If you've done the patches thing in the past and it helped her stop, I think you should have a conversation with her around her moodiness probably being nicotine withdrawal, even if she has stopped being so moody for today. Offer to get patches, but no to going home alone; if you helped in the past, no harm in her being aware that you know she's doing it again, and that you aren't stupidly naive.
Tell your partner that this is what's happening, and he needs to be supportive, not encourage her addiction.
They sound as prattish as each other, but at least with your daughter she has the excuse of being young.

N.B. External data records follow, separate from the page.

Lemma addVisits_candidates acc item visits :
  foldl (addVisit startT endT item) acc visits =
  foldl (λ acc e, if decide (e.1 ∈ keys acc) then acc else acc ++ [e]) acc
    ((λ v, (visitId v, mkNodeData v (Some item))) <$>
       filter (eligible startT endT) visits).
Proof.
  revert acc. induction visits as [|v visits IH]; intros acc; [done|].
  cbn [foldl]. rewrite addVisit_eligible, filter_cons.
  destruct (decide (eligible startT endT v)); [|apply IH].
  rewrite fmap_cons. cbn [foldl fst]. apply IH.
Qed.

Lemma collectVisits_fold acc fetchedVisits :
  foldl (addVisits startT endT) acc fetchedVisits =
  foldl (λ acc e, if decide (e.1 ∈ keys acc) then acc else acc ++ [e]) acc
    (candidates startT endT fetchedVisits).
Proof.
  unfold candidates. revert acc.
  induction fetchedVisits as [|[item visits] l IH]; intros acc; [done|].
  cbn [foldl mbind list_bind]. rewrite foldl_app, <-IH. f_equal.
  apply addVisits_candidates.
Qed.

Lemma collectVisits_keepFirst fetchedVisits :
  collectVisits startT endT fetchedVisits =
  keepFirst (candidates startT endT fetchedVisits).
Proof. apply collectVisits_fold. Qed.

Lemma keepFirst_fold_spec (l acc r : VisitMap) :
  NoDup (keys acc) →
  r = foldl (λ acc e, if decide (e.1 ∈ keys acc) then acc else acc ++ [e]) acc l →
  NoDup (keys r) ∧
  (∃ new, r = acc ++ new ∧ new ⊆ l) ∧
  (∀ e, e ∈ l → e.1 ∈ keys r).
Proof.
  revert acc r. induction l as [|e l IH]; intros acc r Hnd ->; cbn [foldl].
  - split_and!; [done|exists []; by rewrite app_nil_r|by intros ? ?%elem_of_nil].
  - set (acc' := if decide (e.1 ∈ keys acc) then acc else acc ++ [e]).
    assert (NoDup (keys acc')) as Hnd'.
    { unfold acc'. case_decide; [done|]. unfold keys. rewrite fmap_app.
      apply NoDup_app. split_and!; [done| |apply NoDup_singleton].
      intros k Hk ->%list_elem_of_singleton. done. }
    assert (e.1 ∈ keys acc') as He.
    { unfold acc'. case_decide; [done|]. unfold keys. rewrite fmap_app.
      apply elem_of_app. right. by apply list_elem_of_singleton. }
    destruct (IH acc' _ Hnd' eq_refl) as (Hr & (new & Hnew & Hsub) & Hall).
    split_and!; [done| |].
    + rewrite Hnew. unfold acc'. case_decide.
      * exists new. split; [done|]. set_solver.
      * exists (e :: new). rewrite <-app_assoc. split; [done|]. set_solver.
    + intros e' [->|He']%elem_of_cons; [|by apply Hall].
      rewrite Hnew. unfold keys. rewrite fmap_app. apply elem_of_app. by left.
Qed.

Lemma elem_of_candidates fetchedVisits k nd :
  (k, nd) ∈ candidates startT endT fetchedVisits ↔
  ∃ item visits, (item, visits) ∈ fetchedVisits ∧ visitData nd ∈ visits ∧
                 eligible startT endT (visitData nd) ∧
                 k = visitId (visitData nd) ∧ nd = mkNodeData (visitData nd) (Some item).
Proof.
  unfold candidates. rewrite list_elem_of_bind. split.
  - intros ([item visits] & Hin & Hf). apply list_elem_of_fmap in Hin as (v & [= -> ->] & Hv).
    apply list_elem_of_filter in Hv as [He Hv]. exists item, visits. done.
  - intros (item & visits & Hf & Hv & He & -> & Hnd). exists (item, visits).
    split; [|done]. apply list_elem_of_fmap. exists (visitData nd).
    split; [simpl; by rewrite <-Hnd|]. by apply list_elem_of_filter.
Qed.

Lemma keepFirst_spec l :
  NoDup (keys (keepFirst l)) ∧ keepFirst l ⊆ l ∧
  (∀ e, e ∈ l → e.1 ∈ keys (keepFirst l)).
Proof.
  destruct (keepFirst_fold_spec l [] (keepFirst l)) as (Hnd & (new & Hnew & Hsub) & Hall);
    [constructor|done|]. rewrite Hnew at 2. done.
Qed.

Phrowzunn · 22/08/2020 20:12

When we were growing up my parents would tell us that if they ever caught us smoking we would never get another penny from them as we weren’t spending their hard earned cash on fags. And we absolutely believed them. My mum used to smell my breath and sniff my fingers when I came in from a night out 😂 Never did us any harm and none of us ever touched cigarettes, never mind anything ‘stronger’! I think you need to be a bit stricter here OP - although potentially you’ve missed the boat on that already 🤷🏻‍♀️

Bagelsandbrie · 22/08/2020 20:36

I would be absolutely furious if I ever found out dd aged 17 was smoking. My mum had copd and I have asthma and she knows first hand the risks it brings. For me I would literally be withdrawing any spending money and banning wifi etc until I was confident she wasn’t doing it anymore - and I would definitely know as I can sniff out someone smoking from 1000 yards away. Literally cannot stand it and actually divorced my first husband because I caught him lying to me about stopping - amongst other things- that’s how strongly I feel about it.

Your dh is insane. Seriously fucked up. I’d be livid with him.